Für Harry stand fest, dass er sterben musste. Die anderen wollten ihn freilich von dem Plan Abhalten: "Und was wenn die Todesser nur Blödsinn erzählt haben? Was wenn das alles nur so daher gesagt wurde? "Oder wenn es gar keine neue Prophezeiung gibt?" "Harry bitte, tu das nicht... bitte Harry..." Doch Harry glaubte nicht daran, dass die Todesser nicht die Wahrheit gesagt hatten. Es musste so sein, aus welchen Grund sonst würde er hier festgehalten, aus welchen Grund sonst, war er nicht schon längst tot?
"Wenn ich doch nur noch Ron und Hermine sagen könnte, wie viel sie mir bedeuten...", sagte Harry vor sich hin. "Also ein Blatt Pergament hätte ich, wenn es dir irgendwie weiterhilft", meinte Jo. "Danke.", sagte Harry verwundert und nahm es an sich. Er wühlte in seiner Hosentasche, bis er es gefunden hatte, wonach er suchte - einen Mini Kugelschreiber mit einem H für Harry drauf, den er einst von Mr Weasley beschenkt bekommen hatte. So erfasste er einen Brief für seine beiden besten Freunde und notierte den Aufenthaltsort, wo sie sich befanden, um die vier, die mit ihm eingesperrt waren, später zu retten. "Harry, überleg es dir doch noch mal. Vielleicht gibt es ja noch eine andere Möglichkeit...", sagte Emma verzweifelt. "Nein... die gibt es nicht. Ihr werdet gerettet, ich hab alles im Brief erwähnt. Keine Sorge, ihr kommt hier raus"
Harry fand in dem Raum, wo sie eingesperrt waren, keine Möglichkeit, wie er es anstellen sollte, sich zu töten. So war für ihn klar, dass er versuchen musste zu fliehen.

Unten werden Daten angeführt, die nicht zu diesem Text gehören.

(** The payload of [create_task]: three fields always, the other nine
    exactly when the argument is truthy, and no further field. *)
Definition create_task_fields (data : gmap string value)
    (name : string) (description : option string)
    (due_date priority : option Z) (due_date_time : bool)
    (time_estimate start_date : option Z) (start_date_time : bool)
    (assignees tags : value) (status : option string)
    (custom_fields : value) : Prop :=
  data !! "name" = Some (VStr name)
  /\ data !! "due_date_time" = Some (VBool due_date_time)
  /\ data !! "start_date_time" = Some (VBool start_date_time)
  /\ data !! "description"
     = (if opt_truthy str_truthy description then VStr <$> description
        else None)
  /\ data !! "due_date"
     = (if opt_truthy int_truthy due_date then VInt <$> due_date else None)
  /\ data !! "priority"
     = (if opt_truthy int_truthy priority then VInt <$> priority else None)
  /\ data !! "time_estimate"
     = (if opt_truthy int_truthy time_estimate then VInt <$> time_estimate
        else None)
  /\ data !! "start_date"
     = (if opt_truthy int_truthy start_date then VInt <$> start_date
        else None)
  /\ data !! "assignees" = (if truthy assignees then Some assignees else None)
  /\ data !! "tags" = (if truthy tags then Some tags else None)
  /\ data !! "status"
     = (if opt_truthy str_truthy status then VStr <$> status else None)
  /\ data !! "custom_fields"
     = (if truthy custom_fields then Some custom_fields else None)
  /\ dom data ⊆ {[ "name"; "due_date_time"; "start_date_time";
                   "description"; "due_date"; "priority"; "time_estimate";
                   "start_date"; "assignees"; "tags"; "status";
                   "custom_fields" ]}.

Am nächsten Morgen, als ein Todesser ihnen wieder Brot und Wasser brachte, stand Harry auf, normal mussten immer alles sitzen, wenn jemand rein kam, und ergriff die Flucht. Er hörte den Todesser hinter sich schreien und Flüche abfeuern, doch wusste Harry auch, dass keiner versuchen würde, ihn zu töten. Harry hatte Glück, so früh am Morgen schien kaum Leute von Voldemort da zu sein die ihn aufhalten konnten und wohlmöglich gleich wieder zurück in den Kerker stecken. So konnte Harry aus dem Gebäude fliegen, nur wenige Meter entfernt stand er auch schon vor einer riesigen Klippe. Die Chance dachte er - Er holte schnell seinen Brief hinaus, und versteckte ihn in einem kleinen Busch. An Harry zogen die Bilder von Ron und Hermine vorbei - wollte er sie wirklich alleine zurück lassen? Doch er hörte die Todesser immer näher kommen. Plötzlich tauchten die Bilder von seinen Eltern auf, die ihm sagten, dass sie ihn liebten - Und Harry sprang. Keine zwei Sekunden später war alles vorbei, Harry war wieder bei seinen Eltern, Sirius und Dumbledore.
Man hörte das schreien der Todesser und keine Sekunde später fiel Voldemort um und war ebenfalls tot.